**WHAT IS NEEDED**
Retype the records below from their first line through the line containing "closures, the log)", and include nothing else.

[Dataset entries]
(* ===== verification/Demo.v ===== *)
(** * The browser demo (webtrans-wasm-demo/src/lib.rs)

    What its buttons do: connecting, to the system's roots or to a certificate whose
    fingerprint was pasted, closing, and the two echoes.  The page itself (elements,
    closures, the log) is left out, and so is the drop of the streams.  A message of the browser is a [JsValue]. *)
From S2P Require Import Prelude Buf Utf8 Varint Streams Fuzz WasmStreams WasmSession Sessions Setup.

(** ** Fingerprints *)

(** [char::is_ascii_hexdigit] of one character of a string. *)
Definition is_ascii_hexdigit (c : bytes) : bool :=
  match c with
  | [b] => in_range 48 57 b || in_range 65 70 b || in_range 97 102 b
  | _ => false
  end.
Section Hex.
Context `{WebLib}.
(** The loop over the indices, two by two, of an even number of digits; a [u8] of
    the sum of two digits. *)
Fixpoint hex_pairs (s : bytes) : outcome JsValue bytes :=
  match s with
  | [] => Ok []
  | [_] => Panic
  | a :: b :: s =>
      match common.to_digit16 a, common.to_digit16 b with
      | Some hi, Some lo => let? out := hex_pairs s in Ok (Z.lor (Z.shiftl hi 4) lo mod 2 ^ 8 :: out)
      | _, _ => Panic
      end
  end.
Definition hex_digits (input : bytes) : bytes := concat (filter (fun c => is_ascii_hexdigit c = true) (chars input)).
Definition parse_hex_bytes (input : bytes) : outcome JsValue bytes :=
  let s := hex_digits input in
  if negb (len s mod 2 =? 0) then Err (js_str (lit "hex length must be even")) else hex_pairs s.
End Hex.

(** ** The page *)
Section Demo.
Context `{WebErrors} {CongestionControl World Handle Ru Rb Rg W Su Sb Rd R : Type}
  `{!Client.BrowserApi CongestionControl World Handle Ru Rb Rg W} `{!Browser World W Rd R} `{!JsWriter W R} `{!JsReader Rd R} `{!AsyncWriteExt}.
Abbreviation Session := (Client.Session (J:=Handle) (Ru:=Ru) (Rb:=Rb) (Rg:=Rg) (W:=W) (Su:=Su) (Sb:=Sb)).

(** The thread's [STATE], and the browser. *)
Record Page := MkPage { STATE : option Session; browser : World }.
Definition in_browser {A} (m : M World Error A) : M Page JsValue A := fun p =>
  let '(r, w) := map_err (fun e => js_str (error_to_string e)) m (browser p) in (r, MkPage (STATE p) w).
Definition set_session (session : Session) : M Page JsValue unit := fun p => (Ok (), MkPage (Some session) (browser p)).
Definition get_session : M Page JsValue Session := fun p =>
  match STATE p with Some session => (Ok session, p) | None => (Err (js_str (lit "not connected")), p) end.

(** [Url::parse], with the text of its errors; a URL is its text. *)
Context (parse_url : bytes -> outcome bytes bytes).
Definition invalid_url (e : bytes) : JsValue := js_str (lit "invalid url: " ++ e).
Definition connect_system (url : bytes) : M Page JsValue unit :=
  let* url := map_err invalid_url (lift (parse_url url)) in
  let client := Client.with_system_roots (Client.ClientBuilder_new (CongestionControl:=CongestionControl)) in
  let* session := in_browser (Client.connect client url) in
  set_session session.
Definition connect_pin (url sha256_hex : bytes) : M Page JsValue unit :=
  let* url := map_err invalid_url (lift (parse_url url)) in
  let* fp := lift (parse_hex_bytes sha256_hex) in
  if negb (len fp =? 32) then throw (js_str (lit "sha256 fingerprint must be 32 bytes (64 hex chars)")) else
  let client := Client.with_server_certificate_hashes [fp] (Client.ClientBuilder_new (CongestionControl:=CongestionControl)) in
  let* session := in_browser (Client.connect client url) in
  set_session session.
Abbreviation trait_session := (Wasm.trait_session (J:=World) (W:=W) (Rd:=Rd) (R:=R) (U:=Session)).
Definition close : M Page Empty_set unit := fun p =>
  match STATE p with
  | Some session =>
      let '(r, w) := Sessions.close (TraitSession:=trait_session) session 0 (lit "bye") (browser p) in (r, MkPage None w)
  | None => (Ok (), MkPage None (browser p))
  end.
(** The message that comes back, of which one chunk is read. *)
Definition bi_echo (fuel : nat) : M Page JsValue bytes :=
  let* session := get_session in
  let* (send, recv) := in_browser (open_bi (TraitSession:=trait_session) session) in
  let msg := lit "hello world" in
  let text e := js_str (error_to_string e) in
  let '(r, _) := (map_err text (Send.write msg) ;;; map_err text Send.finish) send in
  lift r ;;;
  let '(r, _) := map_err text (Recv.read fuel 1024) recv in
  let* data_opt := lift r in
  ok_or (js_str (lit "stream closed")) data_opt.
Definition datagram_echo : M Page JsValue bytes :=
  let* session := get_session in
  in_browser (send_datagram (TraitSession:=trait_session) session (lit "hello datagram")) ;;;
  in_browser (recv_datagram (TraitSession:=trait_session) session).
End Demo.

(** ** Fingerprints are read as they are written *)
Section HexLemmas.
Context `{WebLib}.
Definition hexadecimal (b : Z) : bool := in_range 48 57 b || in_range 65 70 b || in_range 97 102 b.
Lemma hex_digits_hexadecimal input : Forall (fun b => hexadecimal b = true) (hex_digits input).
Proof.
  unfold hex_digits. induction (chars input) as [|c cs IH]; [constructor|]. rewrite filter_cons.
  destruct (decide (is_ascii_hexdigit c = true)) as [Hc|]; [|done]. cbn [concat]. apply Forall_app. split; [|done].
  destruct c as [|b [|b' c]]; try done. by constructor.
Qed.
Definition pair_check (a b : Z) : bool :=
  negb (hexadecimal a && hexadecimal b) ||
  match common.to_digit16 a, common.to_digit16 b with
  | Some hi, Some lo => let v := Z.lor (Z.shiftl hi 4) lo in
      (0 <=? v) && (v <? 256) && bool_decide (hex_byte v = to_ascii_lowercase [a; b])
  | _, _ => false
  end.
Lemma pair_checks : forallb (fun a => forallb (pair_check a) (seqZ 48 55)) (seqZ 48 55) = true.
Proof. vm_compute. reflexivity. Qed.
(** Two digits are a byte, which is written with the same digits. *)
Lemma pair_byte a b : hexadecimal a = true -> hexadecimal b = true -> exists hi lo,
  common.to_digit16 a = Some hi /\ common.to_digit16 b = Some lo /\ 0 <= Z.lor (Z.shiftl hi 4) lo < 256 /\
  hex_byte (Z.lor (Z.shiftl hi 4) lo) = to_ascii_lowercase [a; b].
Proof.
  intros Ha Hb. assert (Hr : forall c, hexadecimal c = true -> In c (seqZ 48 55)).
  { intros c. rewrite <- list_elem_of_In, elem_of_seqZ. unfold hexadecimal, in_range. lia. }
  pose proof (proj1 (forallb_forall _ _) pair_checks a (Hr a Ha)) as Hall. pose proof (proj1 (forallb_forall _ _) Hall b (Hr b Hb)) as Hp.
  unfold pair_check in Hp. rewrite Ha, Hb in Hp. cbn [andb negb orb] in Hp.
  destruct (common.to_digit16 a) as [hi|], (common.to_digit16 b) as [lo|]; try done.
  apply andb_prop in Hp as [Hp Hw]. apply bool_decide_eq_true in Hw. exists hi, lo. split_and!; try done; lia.
Qed.
Lemma hex_pairs_reads n : forall s, (length s <= n)%nat -> Forall (fun b => hexadecimal b = true) s -> len s mod 2 = 0 ->
  exists l, hex_pairs s = Ok l /\ is_bytes l /\ hex_of l = to_ascii_lowercase s.
Proof.
  induction n as [|n IH]; intros [|a [|b s]] Hn Hs He; cbn [length] in Hn; try lia; try done.
  1, 2: by exists [].
  apply Forall_cons in Hs as [Ha Hs]. apply Forall_cons in Hs as [Hb Hs].
  rewrite !len_cons in He. replace (1 + (1 + len s)) with (len s + 1 * 2) in He by lia. rewrite Z_mod_plus_full in He.
  destruct (IH s ltac:(lia) Hs He) as (l & Hl & Hok & Hx). destruct (pair_byte a b Ha Hb) as (hi & lo & Hhi & Hlo & Hr & Hw).
  cbn [hex_pairs]. rewrite Hhi, Hlo, Hl. cbn [obind]. change (2 ^ 8) with 256. rewrite Z.mod_small by done.
  eexists. split; [done|]. split; [by constructor|].
  change (hex_of (Z.lor (Z.shiftl hi 4) lo :: l)) with (hex_byte (Z.lor (Z.shiftl hi 4) lo) ++ hex_of l). rewrite Hw, Hx. done.
Qed.
(** What the text says: the digits in it, in either case, are those of the bytes;
    an odd number of them is an error. *)
Lemma parse_hex_exact input :
  (exists l, parse_hex_bytes input = Ok l /\ is_bytes l /\ hex_of l = to_ascii_lowercase (hex_digits input)) \/
  (parse_hex_bytes input = Err (js_str (lit "hex length must be even")) /\ len (hex_digits input) mod 2 = 1).
Proof.
  unfold parse_hex_bytes. cbv zeta. destruct (Z.eqb_spec (len (hex_digits input) mod 2) 0) as [He|Ho]; cbn [negb].
  - left. by apply (hex_pairs_reads (length (hex_digits input))); [|apply hex_digits_hexadecimal|].
  - right. split; [done|]. pose proof (Z.mod_pos_bound (len (hex_digits input)) 2). lia.
Qed.
Lemma parse_hex_written input l : is_bytes l -> to_ascii_lowercase (hex_digits input) = hex_of l -> parse_hex_bytes input = Ok l.
Proof.
  intros Hl Hx. assert (Hlen : len (hex_digits input) = 2 * len l).
  { rewrite <- len_hex_of, <- Hx. unfold len, to_ascii_lowercase. by rewrite length_map. }
  destruct (parse_hex_exact input) as [(l' & -> & Hl' & Hx')|[_ Ho]].
  - f_equal. rewrite Hx in Hx'. apply (f_equal common.decode_pairs) in Hx'. rewrite !decode_hex_of in Hx' by done. congruence.
  - rewrite Hlen, Z.mul_comm, Z_mod_mult in Ho. lia.
Qed.
Lemma lower_hex_byte b : is_u 8 b -> to_ascii_lowercase (hex_byte b) = hex_byte b.
Proof.
  assert (Hall : Forall (fun b => to_ascii_lowercase (hex_byte b) = hex_byte b) (seqZ 0 256)) by (apply (bool_decide_unpack _); vm_compute; exact I).
  intros Hb. rewrite Forall_forall in Hall. apply Hall. rewrite elem_of_seqZ. unfold is_u in Hb. lia.
Qed.
End HexLemmas.


(** ** What the buttons do *)
Section Buttons.
Context `{WebErrors} {CongestionControl World Handle Ru Rb Rg W Su Sb Rd R : Type}
  `{!Client.BrowserApi CongestionControl World Handle Ru Rb Rg W} `{!Browser World W Rd R} `{!JsWriter W R} `{!JsReader Rd R} `{!AsyncWriteExt}.
Abbreviation Page := (Page (World:=World) (Handle:=Handle) (Ru:=Ru) (Rb:=Rb) (Rg:=Rg) (W:=W) (Su:=Su) (Sb:=Sb)).

(** A connection with the options and the URL: its session is the page's when it
    succeeds, which keeps the one it has when it fails. *)
Definition connects (options : WebTransportOptions CongestionControl) (url : bytes) (p : Page) (r : outcome JsValue unit) (p' : Page) : Prop :=
  match Client.connect options url (browser p) with
  | (Ok session, w) => r = Ok () /\ p' = MkPage (Some session) w
  | (Err e, w) => r = Err (js_str (error_to_string e)) /\ p' = MkPage (STATE p) w
  | (_, w) => panics r /\ p' = MkPage (STATE p) w
  end.
Definition pinned (fp : bytes) : WebTransportOptions CongestionControl := MkOptions None None None (Some [MkHash (lit "sha-256") fp]).
Lemma connects_runs options url (p : Page) :
  let '(r, p') := (let* session := in_browser (Client.connect options url) in set_session session) p in connects options url p r p'.
Proof.
  unfold connects, bind, in_browser, map_err, set_session. destruct (Client.connect options url (browser p)) as [[session|e| |] w]; cbn;
    unfold panics; auto.
Qed.

(** Whom the page talks to.  Pressing "connect" with a fingerprint connects with
    exactly that one, the bytes whose digits, in either case and whatever else the
    text has, are those pasted; so the fingerprint that the echo server prints, with
    or without separators, names the server's certificate.  A text of any other
    length changes nothing and does not reach the browser, like a URL that does not
    parse.  After "close" the page has no session, and the echoes are errors. *)
Theorem demo_pins (parse_url : bytes -> outcome bytes bytes) (url hash url' : bytes) (Hu : parse_url url = Ok url') (p : Page) :
  (forall fp, is_bytes fp -> len fp = 32 -> to_ascii_lowercase (hex_digits hash) = hex_of fp ->
     let '(r, p') := connect_pin parse_url url hash p in connects (pinned fp) url' p r p') /\
  (forall digest der, is_bytes (digest der) -> len (digest der) = 32 -> hex_digits hash = Setup.fp digest der ->
     let '(r, p') := connect_pin parse_url url hash p in connects (pinned (digest der)) url' p r p') /\
  (len (hex_digits hash) <> 64 -> exists text, connect_pin parse_url url hash p = (Err (js_str text), p)) /\
  (let '(r, p') := connect_system parse_url url p in connects (MkOptions None None None None) url' p r p') /\
  (forall r p', close p = (r, p') -> STATE p' = None /\
     (forall fuel, bi_echo fuel p' = (Err (js_str (lit "not connected")), p')) /\ datagram_echo p' = (Err (js_str (lit "not connected")), p')).
Proof.
  assert (Hpin : forall fp, is_bytes fp -> len fp = 32 -> to_ascii_lowercase (hex_digits hash) = hex_of fp ->
    let '(r, p') := connect_pin parse_url url hash p in connects (pinned fp) url' p r p').
  { intros fp Hb Hl Hx. unfold connect_pin. cbv zeta. unfold bind at 1, map_err at 1, lift at 1. rewrite Hu. unfold bind at 1, lift at 1.
    rewrite (parse_hex_written _ _ Hb Hx), Hl. exact (connects_runs (pinned fp) url' p). }
  assert (Hlower : forall l, is_bytes l -> to_ascii_lowercase (hex_of l) = hex_of l).
  { induction 1 as [|b l Hb _ IH]; [done|]. change (hex_of (b :: l)) with (hex_byte b ++ hex_of l).
    unfold to_ascii_lowercase in *. rewrite map_app, IH. f_equal. by apply lower_hex_byte. }
  split; [done|]. split; [|split; [|split]].
  - intros digest der Hb Hl Hx. apply Hpin; [done..|]. rewrite Hx. by apply Hlower.
  - intros Hl. unfold connect_pin. cbv zeta. unfold bind at 1, map_err at 1, lift at 1. rewrite Hu. unfold bind at 1, lift at 1.
    destruct (parse_hex_exact hash) as [(l & -> & Hb & Hx)|[-> _]]; [|by eexists].
    destruct (Z.eqb_spec (len l) 32) as [He|]; [|by eexists].
    exfalso. apply Hl. apply (f_equal len) in Hx. rewrite len_hex_of, He in Hx. unfold to_ascii_lowercase, len in *. rewrite length_map in Hx. done.
  - unfold connect_system, bind at 1, map_err at 1, lift at 1. rewrite Hu. exact (connects_runs (MkOptions None None None None) url' p).
  - intros r p'. unfold close, Sessions.close, Wasm.trait_session. destruct (STATE p); intros [= <- <-]; split; done.
Qed.
End Buttons.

**ANSWER SECTION**
(* ===== verification/Demo.v ===== *)
(** * The browser demo (webtrans-wasm-demo/src/lib.rs)

    What its buttons do: connecting, to the system's roots or to a certificate whose
    fingerprint was pasted, closing, and the two echoes.  The page itself (elements,
    closures, the log) is left out, and so is the drop of the streams.  A message of the browser is a [JsValue]. *)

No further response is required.